ただし立民は今は「違憲部分」のみに反対すると主張を変更するもその内容は明確ではない。これら野党の反対理由は、自国が攻撃されずに米国が攻撃された場合に米国と共同で反撃すれば憲法9条の平和主義・専守防衛の理念に反し、日本は「米国の戦争に巻き込まれる」というものだ。
だが安保法制上、日本の集団的自衛権行使は、無条件ではなく、米国への攻撃が「日本の存立を脅かす事態」に限られる。このような存立を危機事態における集団的自衛権の行使は、安全保障上憲法9条も許容する権利で違憲ではない。
反対勢力はこの点を無視している。集団的自衛権に反対する宮崎礼壱元内閣法制局長官は、他国に加えられた武力攻撃を阻止する集団的自衛権の行使は憲法上許されないとの1972年10月14日の政府答弁書を根拠に閣議決定による憲法解釈変更は違憲と主張(「しんぶん赤旗」7月3日)。
しかし、50年以上も前の政府答弁書を根拠に違憲論を主張すること自体、法解釈上も相当ではない。

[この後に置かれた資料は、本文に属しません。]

Lemma updateMany_refines c `{!MayCommit calm c} v filter update upsert generated :
  coll_inv durable c v → admissible (len v) (UpdateMany filter update upsert generated) →
  refines c v (UpdateMany filter update upsert generated)
    (run journal (UpdateMany filter update upsert generated) c).
Proof.
  intros Hc (Hf & Hu & Hg & Hl). apply refines_map.
  pose proof (updateMany_outcome journal durable c v filter update upsert generated Hc Hf Hu Hg Hl) as Ho.
  assert (∀ m, if len (selected m v) =? 0 then selected m v = [] else selected m v ≠ []) as Hsel.
  { intros m. destruct (Z.eqb_spec (len (selected m v)) 0) as [E|E]; [by apply len_0_inv|].
    intros Hs. by rewrite Hs in E. }
  destruct (updateMany _ _ _ _ _ c) as [[res|e] c'].
  - destruct Ho as (fields & m & apply & b & Hcomp & Ho). specialize (Hsel m). destruct (_ =? _).
    + destruct (upserted_upserts _ _ _ _ _ _ _ _ Ho Hc) as (v' & Hch & Hups).
      eapply refines_changed; [exact Hch|].
      by apply (accepts_updateMany_upsert v _ _ _ _ _ fields m apply b).
    + destruct Ho as (-> & Hup & Hch). eapply refines_changed; [exact Hch|].
      assert (len (modifications apply m v) = len (List.filter (modified apply m) v)) as ->
        by (unfold len, modifications; by rewrite length_map).
      by apply (accepts_updateMany v _ _ _ _ _ fields m apply b).
  - destruct Ho as [Hun Hfail]. apply refines_unchanged; [done|].
    destruct Hfail as [Hinv|(fields & m & apply & b & Hcomp & Ho)]; [by constructor|].
    specialize (Hsel m). destruct (_ =? _).
    + destruct Ho as [-> Ho]. apply (rejects_updateMany_upsert _ v _ _ _ _ _ fields m apply); [done|done|].
      by apply upsert_failed_refused.
    + apply (rejects_updateMany _ v _ _ _ _ _ fields m apply b); [done|done|].
      destruct Ho as [?|[ops Hw]]; [by left|right]. by eapply write_failed_refused.
Qed.

Lemma createIndex_refines c `{!MayCreate calm c} v input :
  coll_inv durable c v → plain_input input →
  refines c v (CreateIndex input) (run journal (CreateIndex input) c).
Proof.
  intros Hc Hp. apply refines_map.
  pose proof (createIndex_outcome journal durable c v input Hc Hp) as Ho.
  destruct (createIndex _ _ c) as [[[name made]|e] c'].
  - destruct Ho as (spec & Hn & -> & Ho). destruct made.
    + destruct Ho as (Hfree & Hu & Hc' & [= Ed Es]). exists v. split; [done|]. cbn [fst snd].
      rewrite Es. by constructor.
    + destruct Ho as (-> & other & Hin & Hon & Hs). exists v. split; [done|]. cbn [fst snd].
      by apply accepts_createIndex_exists with other.
  - destruct Ho as [Hun [Hn|(spec & Hn & Ho)]]; (apply refines_unchanged; [done|]); [by constructor|].
    apply (rejects_createIndex _ v _ _ spec); [done|].
    destruct Ho as [?|[?|Ht]]; [by left|by right; left|right; right]. by eapply threw_throws.
Qed.

Lemma dropIndex_refines c `{!MayCommit calm c} v name :
  coll_inv durable c v → refines c v (DropIndex name) (run journal (DropIndex name) c).
Proof.
  intros Hc. apply refines_map.
  pose proof (dropIndex_outcome journal durable c v name Hc) as Ho.
  destruct (dropIndex _ _ c) as [[u|e] c'].
  - destruct Ho as (Hid & Hin & Hc' & [= Ed Es]). exists v. split; [done|]. cbn [fst snd].
    rewrite Es. by constructor.
  - destruct Ho as [Hun Ho]. apply refines_unchanged; [done|]. constructor.
    destruct Ho as [?|[?|Ht]]; [by left|by right; left|right; right]. by eapply threw_throws.
Qed.

Definition makes_index (command : Command) : bool :=
  match command with CreateIndex _ => true | _ => false end.

Lemma run_refines c v command :
  coll_inv durable c v → admissible (len v) command →
  (∀ operations, (creates operations → makes_index command = true) →
     calm (journalState c) (contents_of c) operations) →
  refines c v command (run journal command c).
Proof.
  intros Hc Ha Hcalm.
  assert (MayCommit calm c) by (intros operations Ho; by apply Hcalm).
  assert (makes_index command = true → MayCreate calm c) by (intros Hm spec; by apply Hcalm).
  destruct command; cbn [admissible] in Ha; destruct_and?.
  - by apply insertOne_refines.
  - by apply insertMany_refines.
  - by apply deleteOne_refines.
  - by apply deleteMany_refines.
  - by apply replaceOne_refines.
  - by apply updateOne_refines.
  - by apply updateMany_refines.
  - apply createIndex_refines; auto.
  - by apply dropIndex_refines.
Qed.
End Refinement.
(* ===== verification/WalInvariant.v ===== *)
(** * The write-ahead log: its invariant

    What the segment files hold while a log is open: the records appended, the
    last of them perhaps still in memory, and after a failure perhaps a part of
    one more. Every operation keeps it so, whatever calls to the operating system
    fail, but for closing and removing a file. *)

From S2P Require Import Prelude Errors JsNumber JsString Binary WalFormat Disk DiskLemmas WriteAheadLog WalLemmas.
Import WalFormat WriteAheadLog.

(** The bytes of the records one by one. *)
Fixpoint enc_list (first : Z) (l : list entry) : list bytes :=
  match l with
  | [] => []
  | (t, p) :: l => record_bytes first t p :: enc_list (first + 1) l
  end.

Lemma enc_list_concat first l : concat (enc_list first l) = enc_records first l.
Proof. revert first. induction l as [|[t p] l IH]; intros first; [done|]. cbn. by rewrite IH. Qed.

Lemma enc_list_snoc first l t p :
  enc_list first (l ++ [(t, p)]) = enc_list first l ++ [record_bytes (first + len l) t p].
Proof.
  revert first. induction l as [|[t' p'] l IH]; intros first.
  - by rewrite Z.add_0_r.
  - cbn [app enc_list]. rewrite IH. do 3 f_equal. unfold len. cbn [length]. f_equal. lia.
Qed.

Lemma enc_list_length first l : length (enc_list first l) = length l.
Proof. revert first. induction l as [|[t p] l IH]; intros first; [done|]. cbn. by rewrite IH. Qed.

Lemma removelast_snoc {A} (l : list A) x : removelast (l ++ [x]) = l.
Proof. induction l as [|y l IH]; [done|]. cbn. rewrite IH. by destruct l. Qed.

(** Segments in a row, each but the last with a record at least. *)
Fixpoint chain (base : Z) (old : list (Z * list entry)) (first : Z) : Prop :=
  match old with
  | [] => base = first
  | (f, l) :: old => f = base ∧ l ≠ [] ∧ chain (base + len l) old first
  end.

Definition old_entries (old : list (Z * list entry)) : list entry := concat (map snd old).

Definition segment_file (dir : jsstring) (first : Z) : path := (dir, segment_name first).

(** A segment with all its records, as far as the file goes. *)
Definition whole_file (d : Disk) (dir : jsstring) (s : Z * list entry) : Prop :=
  ∃ fl, holds d (segment_file dir s.1) (segment_bytes s.1 s.2) fl ∧ fl ≤ len (segment_bytes s.1 s.2).

Lemma whole_file_mono d d' dir s :
  omap_get (files d') (segment_file dir s.1) = omap_get (files d) (segment_file dir s.1) →
  whole_file d dir s → whole_file d' dir s.
Proof. intros E (fl & Hs & Hfl). exists fl. unfold holds in *. by rewrite E. Qed.

(** The segments of a directory: [old] whole, the last with the records [written]
    and the first [n] bytes of the records [attempted]. *)
Record segments_hold (d : Disk) (dir : jsstring) (base : Z) (old : list (Z * list entry))
    (first : Z) (written attempted : list entry) (n : nat) (fl : Z) : Prop := {
  hold_names : NoDup (omap_keys (files d));
  hold_only : ∀ name, is_Some (omap_get (files d) (dir, name)) → is_Some (segment_lsn name) →
    name ∈ map segment_name (map fst old ++ [first]);
  hold_old : Forall (whole_file d dir) old;
  hold_active : holds d (segment_file dir first)
    (segment_bytes first written ++ take n (enc_records (first + len written) attempted)) fl;
  hold_flushed : fl ≤ len (segment_bytes first written ++ take n (enc_records (first + len written) attempted));
  hold_chain : chain base old first;
  hold_entries : entries_ok base (old_entries old ++ written ++ attempted);
  hold_first : first < 2 ^ 64;
}.

(** An open log: [waiting] are the records still in memory. Up to the number
    [durable] the records are on stable storage, if the log promises that. *)
Record log_inv (d : Disk) (w : WriteAheadLog) (base : Z) (old : list (Z * list entry))
    (first : Z) (written waiting attempted : list entry) (n : nat) (fl durable : Z) : Prop := {
  inv_hold : segments_hold d (directory w) base old first written attempted n fl;
  inv_segments : segments w =
    map (λ f, {| segment_path := segment_file (directory w) f; firstLsn := f |}) (map fst old ++ [first]);
  inv_fd : closed w = false → fd w = Some (segment_file (directory w) first);
  inv_next : nextLsn w = first + len written + len waiting;
  inv_pending : pending w = enc_list (first + len written) waiting;
  inv_pendingBytes : pendingBytes w = len (enc_records (first + len written) waiting);
  inv_open : broken w = false → attempted = waiting ∧ n = O ∧
    position w = len (segment_bytes first (written ++ waiting));
  inv_memory : mode w = Memory → attempted = waiting;
  inv_written : mode w ≠ Memory → waiting = [] ∧ (length attempted ≤ 1)%nat;
  inv_durable : mode w = Flushed →
    Forall (λ s, holds d (segment_file (directory w) s.1) (segment_bytes s.1 s.2)
                   (len (segment_bytes s.1 s.2))) old ∧
    ∃ m, (m ≤ length written)%nat ∧ durable ≤ first + Z.of_nat m ∧
      len (segment_bytes first (take m written)) ≤ fl ∧
      (unsynced w = false → m = length written);
  inv_unsynced : unsynced w = true → mode w = Flushed;
}.

(** What a log holds: the records from the number [base] on; up to [kept] they
    are in the files, and up to [durable] on stable storage. [tried] is a record whose
    append failed and that may be in the files nevertheless. *)
Record Log := {
  log_base : Z;
  log_entries : list entry;
  log_kept : Z;
  log_durable : Z;
  log_tried : list entry;
}.

Definition log_next (a : Log) : Z := log_base a + len (log_entries a).

Definition log_at (d : Disk) (w : WriteAheadLog) (a : Log) : Prop :=
  ∃ old first written waiting attempted n fl,
    log_inv d w (log_base a) old first written waiting attempted n fl (log_durable a) ∧
    log_entries a = old_entries old ++ written ++ waiting ∧
    log_kept a ≤ first + len written ∧
    (attempted = waiting ∨ attempted = log_tried a).

(** The settings do not change. *)
Record same_settings (w w' : WriteAheadLog) : Prop := {
  same_directory : directory w' = directory w;
  same_mode : mode w' = mode w;
  same_group : groupCommit w' = groupCommit w;
  same_size : segmentSizeBytes w' = segmentSizeBytes w;
  same_closed : closed w' = closed w;
}.

Lemma chain_first base old first : chain base old first → first = base + len (old_entries old).
Proof.
  revert base. induction old as [|[f l] old IH]; intros base.
  - intros <-. unfold old_entries. cbn. by rewrite len_nil, Z.add_0_r.
  - intros (-> & _ & Hc). unfold old_entries. cbn [map concat snd]. rewrite len_app.
    rewrite (IH _ Hc). unfold old_entries. lia.
Qed.

Lemma chain_snoc base old first l :
  chain base old first → l ≠ [] → chain base (old ++ [(first, l)]) (first + len l).
Proof.
  revert base. induction old as [|[f l'] old IH]; intros base; cbn [app chain].
  - by intros ->.
  - intros (-> & Hne & Hc) Hl. split; [done|]. split; [done|]. by apply IH.
Qed.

なぜなら法解釈は時代と共に変化するのであり、憲法解釈も例外ではないからだ。50年前には現在のように、南シナ海、東シナ海、台湾有事、尖閣有事など「力による現状変更」を躊躇しない核を含む軍事大国化した覇権主義の中国や、核保有国として核ミサイル開発や発射実験に邁進する北朝鮮による北東アジアの軍事的脅威は存在しなかったのである。元長官の上記主張は50年後の現在の極めて厳しい安全保障環境を完全に無視するものであり、憲法解釈上も安全保障上も相当ではない。

2015年、安全保障関連法をめぐり荒れる参院本会議場
侵略へのハードルを極限まで引き上げる
このように、「集団的自衛権反対論」は日本を取り巻く厳しい安全保障環境を完全に無視することに共通点がある。上記の政党や論者は日本の存立と日本国民の安全より「憲法9条」を優先し、これを絶対視し金科玉条とする、まさに「本末転倒」と言えよう。
NATOの集団的自衛権の実態を見ても、その核を含む抑止力は絶大で、1949年のNATO発足以来、これまでに加盟国が侵略された事例は皆無だ。とりわけ核を含む対露抑止力は盤石であり、だからこそ長年中立政策をとってきたフィンランドやスウェーデンさえもNATO加盟へと雪崩れ打ったのであり、ロシアから侵略されたウクライナもNATO加盟を切望しているゆえんである。
日本の米国との集団的自衛権についても、対中、対露、対北朝鮮への核を含む抑止力は絶大である。なぜなら核を含む世界最大最強の軍事力を有する米国との集団的自衛権に基づく「日米共同防衛体制」の構築は、上記国からの日本に対する侵略へのハードルを極限まで引き上げるからだ。
自国を単独で防衛するよりも、集団で防衛する方が遥かに合理的であり効果的であることは自明である。とりわけ、日本のように自国のみで十分な防衛体制を講じることが困難な国にとっての国益は計り知れない。「集団的自衛権」に反対する上記野党や論者は、このような米国との「集団的自衛権」が有する絶大な抑止力を完全に無視しており、日本の国益を著しく損ねるものである。